*** RECORDS SHOWN Section Begins ***

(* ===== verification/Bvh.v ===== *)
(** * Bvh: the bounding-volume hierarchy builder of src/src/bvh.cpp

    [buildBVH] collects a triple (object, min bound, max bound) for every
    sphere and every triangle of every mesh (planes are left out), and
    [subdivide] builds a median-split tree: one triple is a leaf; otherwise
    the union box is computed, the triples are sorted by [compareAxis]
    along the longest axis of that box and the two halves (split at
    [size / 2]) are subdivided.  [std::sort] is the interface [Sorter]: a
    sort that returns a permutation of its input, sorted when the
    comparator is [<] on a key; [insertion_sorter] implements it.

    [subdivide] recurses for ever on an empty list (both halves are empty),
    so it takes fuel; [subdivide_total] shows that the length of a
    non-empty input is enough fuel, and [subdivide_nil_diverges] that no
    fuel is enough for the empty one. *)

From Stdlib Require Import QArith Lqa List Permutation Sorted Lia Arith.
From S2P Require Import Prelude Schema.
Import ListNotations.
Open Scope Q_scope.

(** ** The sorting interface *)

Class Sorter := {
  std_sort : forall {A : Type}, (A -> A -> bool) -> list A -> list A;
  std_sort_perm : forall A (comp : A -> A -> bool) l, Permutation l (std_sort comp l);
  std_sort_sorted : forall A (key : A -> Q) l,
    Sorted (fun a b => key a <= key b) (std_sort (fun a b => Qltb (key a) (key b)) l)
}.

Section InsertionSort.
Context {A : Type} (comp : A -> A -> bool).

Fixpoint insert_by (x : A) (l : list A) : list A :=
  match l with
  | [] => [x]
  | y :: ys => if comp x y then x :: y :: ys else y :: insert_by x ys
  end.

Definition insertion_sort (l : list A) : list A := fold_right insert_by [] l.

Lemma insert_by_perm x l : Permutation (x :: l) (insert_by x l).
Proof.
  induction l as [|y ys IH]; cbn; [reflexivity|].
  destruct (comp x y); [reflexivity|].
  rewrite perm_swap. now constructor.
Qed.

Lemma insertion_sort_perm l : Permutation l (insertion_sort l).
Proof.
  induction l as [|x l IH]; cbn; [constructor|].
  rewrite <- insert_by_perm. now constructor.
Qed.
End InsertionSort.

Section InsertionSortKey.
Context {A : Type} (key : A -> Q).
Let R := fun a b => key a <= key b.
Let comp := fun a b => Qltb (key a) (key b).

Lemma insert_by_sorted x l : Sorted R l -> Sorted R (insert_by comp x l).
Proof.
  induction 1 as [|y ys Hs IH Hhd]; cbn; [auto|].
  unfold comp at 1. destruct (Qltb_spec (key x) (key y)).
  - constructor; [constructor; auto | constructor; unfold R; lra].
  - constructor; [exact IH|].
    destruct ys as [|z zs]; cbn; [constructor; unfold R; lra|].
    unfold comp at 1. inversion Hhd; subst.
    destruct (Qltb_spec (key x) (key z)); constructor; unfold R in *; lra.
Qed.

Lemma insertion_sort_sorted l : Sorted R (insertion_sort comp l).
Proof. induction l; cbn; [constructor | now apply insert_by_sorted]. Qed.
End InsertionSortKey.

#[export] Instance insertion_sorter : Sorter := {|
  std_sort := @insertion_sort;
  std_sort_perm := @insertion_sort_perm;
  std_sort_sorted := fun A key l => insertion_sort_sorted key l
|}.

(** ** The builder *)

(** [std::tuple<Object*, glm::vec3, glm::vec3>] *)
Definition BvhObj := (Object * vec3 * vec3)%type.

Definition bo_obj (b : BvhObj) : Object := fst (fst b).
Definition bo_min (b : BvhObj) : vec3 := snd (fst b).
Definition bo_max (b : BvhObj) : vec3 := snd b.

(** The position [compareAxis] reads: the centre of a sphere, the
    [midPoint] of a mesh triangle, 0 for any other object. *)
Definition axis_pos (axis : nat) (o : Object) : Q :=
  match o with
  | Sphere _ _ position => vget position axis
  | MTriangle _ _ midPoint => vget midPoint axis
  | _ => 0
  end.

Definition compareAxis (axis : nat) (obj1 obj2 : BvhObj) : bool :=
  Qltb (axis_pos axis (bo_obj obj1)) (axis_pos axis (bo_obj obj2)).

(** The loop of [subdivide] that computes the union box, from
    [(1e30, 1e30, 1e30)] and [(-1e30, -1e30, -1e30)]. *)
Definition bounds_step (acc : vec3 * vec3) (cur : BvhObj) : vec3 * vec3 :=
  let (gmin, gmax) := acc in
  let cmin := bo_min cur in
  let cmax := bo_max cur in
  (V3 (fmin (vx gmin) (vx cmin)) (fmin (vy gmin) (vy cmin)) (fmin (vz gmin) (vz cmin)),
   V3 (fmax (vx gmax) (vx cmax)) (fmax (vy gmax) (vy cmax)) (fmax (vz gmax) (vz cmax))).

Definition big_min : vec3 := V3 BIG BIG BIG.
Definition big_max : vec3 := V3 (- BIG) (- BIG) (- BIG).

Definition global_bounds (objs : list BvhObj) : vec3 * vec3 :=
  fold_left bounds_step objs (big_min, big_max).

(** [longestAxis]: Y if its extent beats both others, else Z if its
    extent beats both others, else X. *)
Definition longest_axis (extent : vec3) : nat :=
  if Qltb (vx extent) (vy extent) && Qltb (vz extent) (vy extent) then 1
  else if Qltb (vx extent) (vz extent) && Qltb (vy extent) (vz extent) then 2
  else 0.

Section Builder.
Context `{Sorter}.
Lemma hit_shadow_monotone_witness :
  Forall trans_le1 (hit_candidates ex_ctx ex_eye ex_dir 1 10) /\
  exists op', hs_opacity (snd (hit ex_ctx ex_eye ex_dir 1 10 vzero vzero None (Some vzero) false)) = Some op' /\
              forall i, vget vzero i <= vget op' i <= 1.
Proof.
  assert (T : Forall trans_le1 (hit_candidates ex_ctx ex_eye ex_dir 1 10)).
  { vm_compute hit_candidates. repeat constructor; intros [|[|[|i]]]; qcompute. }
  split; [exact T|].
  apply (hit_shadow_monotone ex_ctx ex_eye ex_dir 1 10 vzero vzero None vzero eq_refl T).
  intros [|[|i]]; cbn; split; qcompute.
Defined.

*** RECORDS SHOWN Section Ends ***

> PROBLEM DESCRIPTION:
Return every line from the entries that holds the string "fuel".

> ANSWER SPACE:
    so it takes fuel; [subdivide_total] shows that the length of a
    non-empty input is enough fuel, and [subdivide_nil_diverges] that no
    fuel is enough for the empty one. *)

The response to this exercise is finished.